THE pink ribbon – it has become the global symbol of breast cancer awareness.
From some modest beginnings in the early 1990s, Pink Ribbon Day is now marked around the world with a series of co-ordinated fund-raising campaigns.
Today is Pink Ribbon Day in Australia, and the Cancer Council aims to raise millions for a range of treatment, research and prevention initiatives.
The council says that every day, about 50 women in Australia will be diagnosed with either breast cancer or a gynaecological cancer.
Women like Bronwyn James, who went from being told the breast soreness she had was probably nothing to the fact she had cancer and may need surgery – all in 15 minutes.
Her journey included the removal of a breast, six months of chemotherapy, five weeks of radiation, and daily medication for the past 2 years.
That same journey took her to the Choir of Hard Knockers, the country’s first singing group for women touched by breast cancer and a heartwarming example of the positive cultures being spread in modern-day support groups.
Breast cancer remains the third most common cancer in NSW, and the most common in women, accounting for nearly one-third of all new cancer diagnoses across the state in 2009.
More than 2500 Australian woman die from breast cancer annually, although the number of deaths attributable to breast cancer has dropped about 30per cent in the last 20 years.
In Australia, survival rates for breast cancer have improved noticeably in recent years, to the point where almost 90per cent of women diagnosed with the condition will be alive five years later.
And the Hunter continues to do its bit in a bid to conquer breast cancer.
Like the decision-making aid being developed by Hunter researchers to help them understand and determine what sort of treatment strategy to adopt, including a therapy where chemotherapy is used before surgery, rather than after.

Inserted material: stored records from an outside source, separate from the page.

(** * app_tabs.py: document indexing and conversational retrieval

    A shallow embedding of the retrieval pipeline of [app_tabs.py]
    ([list_pdfs_in_cwd], [load_docs_from_files], [split_docs],
    [_load_faiss], [build_or_load_vectorstore], [get_api_key],
    [ensure_conversation], [tidy_response], the chat submit handler and the
    two Knowledge Base buttons), followed by the properties of the
    specification that concern them.

    Python text is a sequence of code points; the filesystem, the
    environment and [st.session_state] are fields of an explicit [World];
    the third-party objects (FAISS index, embedding provider, text splitter,
    conversational chain) are the fields of the [Library] interface, since
    their code is not part of the application. *)

From Stdlib Require Import List String Ascii NArith Bool Arith Lia.
From Stdlib Require Import Sorted Permutation.
Import ListNotations.

(** ** Python [str] *)

Module Text.

(** A Python string: its code points. *)
Definition str := list N.

(** An ASCII literal of the source as a Python string. *)
Fixpoint of_string (s : string) : str :=
  match s with
  | EmptyString => []
  | String a s' => N_of_ascii a :: of_string s'
  end.

(** [str.isspace] on one code point: the code points that [str.strip()]
    removes. *)
Definition isspace (c : N) : bool :=
  ((9 <=? c) && (c <=? 13) || (28 <=? c) && (c <=? 32)
   || (c =? 133) || (c =? 160) || (c =? 5760)
   || (8192 <=? c) && (c <=? 8202)
   || (c =? 8232) || (c =? 8233) || (c =? 8239) || (c =? 8287)
   || (c =? 12288))%N.

Fixpoint lstrip (s : str) : str :=
  match s with
  | [] => []
  | c :: s' => if isspace c then lstrip s' else s
  end.

Definition rstrip (s : str) : str := rev (lstrip (rev s)).

(** [s.strip()] *)
Definition strip (s : str) : str := rstrip (lstrip s).

(** Truth value of a string: [bool(s)]. *)
Definition truthy (s : str) : bool :=
  match s with [] => false | _ :: _ => true end.

(** [a or b] on strings. *)
Definition py_or (a b : str) : str := if truthy a then a else b.

Fixpoint eqb (s t : str) : bool :=
  match s, t with
  | [], [] => true
  | a :: s', b :: t' => (a =? b)%N && eqb s' t'
  | _, _ => false
  end.

(** [s <= t] in the order of [sorted]: lexicographic on code points. *)
Fixpoint leb (s t : str) : bool :=
  match s, t with
  | [], _ => true
  | _ :: _, [] => false
  | a :: s', b :: t' => (a <? b)%N || ((a =? b)%N && leb s' t')
  end.

Fixpoint startswith (s prefix : str) : bool :=
  match prefix, s with
  | [], _ => true
  | _ :: _, [] => false
  | p :: prefix', c :: s' => (c =? p)%N && startswith s' prefix'
  end.

Definition endswith (s suffix : str) : bool :=
  startswith (rev s) (rev suffix).

(** [str.lower] on one code point. Outside ASCII the code point is kept:
    the only use is [f.lower().endswith(".pdf")], and no code point outside
    ASCII lowers to one of the four characters of that suffix. *)
Definition lower_char (c : N) : N :=
  if ((65 <=? c) && (c <=? 90))%N then (c + 32)%N else c.

Definition lower (s : str) : str := map lower_char s.

(** [s.replace(old, new)] for a non-empty [old]: occurrences are replaced
    from the left and do not overlap. [skip] counts the characters of the
    occurrence just replaced that are still to pass over. *)
Fixpoint replace_from (old new : str) (skip : nat) (s : str) : str :=
  match s with
  | [] => []
  | c :: s' =>
      match skip with
      | S k => replace_from old new k s'
      | O =>
          if startswith s old
          then new ++ replace_from old new (List.length old - 1) s'
          else c :: replace_from old new 0 s'
      end
  end.

Definition replace (s old new : str) : str := replace_from old new 0 s.

Fixpoint until_slash (s : str) : str :=
  match s with
  | [] => []
  | c :: s' => if (c =? 47)%N then [] else c :: until_slash s'
  end.

(** [os.path.basename]: what follows the last ['/']. *)
Definition basename (p : str) : str := rev (until_slash (rev p)).

Fixpoint insert_sorted (x : str) (l : list str) : list str :=
  match l with
  | [] => [x]
  | y :: l' => if leb x y then x :: l else y :: insert_sorted x l'
  end.

(** [sorted] on a list of strings. *)
Definition sorted (l : list str) : list str :=
  fold_right insert_sorted [] l.

End Text.

Import Text.

(** ** Exceptions, documents, files *)

(** The exceptions the source tells apart: [_load_faiss] catches
    [TypeError], the other handlers catch any [Exception]. *)
Inductive exn : Type :=
| TypeError (msg : str)
| OtherError (msg : str).

(** [str(e)] *)
Definition exn_str (e : exn) : str :=
  match e with TypeError m => m | OtherError m => m end.

Definition is_TypeError (e : exn) : bool :=
  match e with TypeError _ => true | OtherError _ => false end.

(** A langchain [Document]: [page_content] and the metadata
    [{"source": ..., "page": ...}]. Chunks are Documents too. *)
Record Document : Type := mkDocument {
  page_content : str;
  source : str;
  page : nat
}.

(** What [page.extract_text()] does on one page. *)
Inductive extraction : Type :=
| ExtractRaises (e : exn)
| ExtractReturns (text : option str).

Or the research by Hunter Medical Research Institute’s Rodney Scott into examining the genes of women who are at increased risk, due to their family history, to determine that actual risk.
Hunter women may be disadvantaged by a relative lack of resources for treatment in our region, but they should be optimistic about the brilliant work being done in our laboratories.
But the research, and those diagnosed with breast cancer, are still reliant on a generous public.
And today is one of those days for everyone to dip into their pockets or purses and to contribute as much as they can towards what is, literally, a life-saving effort.
Today is the day to be proud to be pink.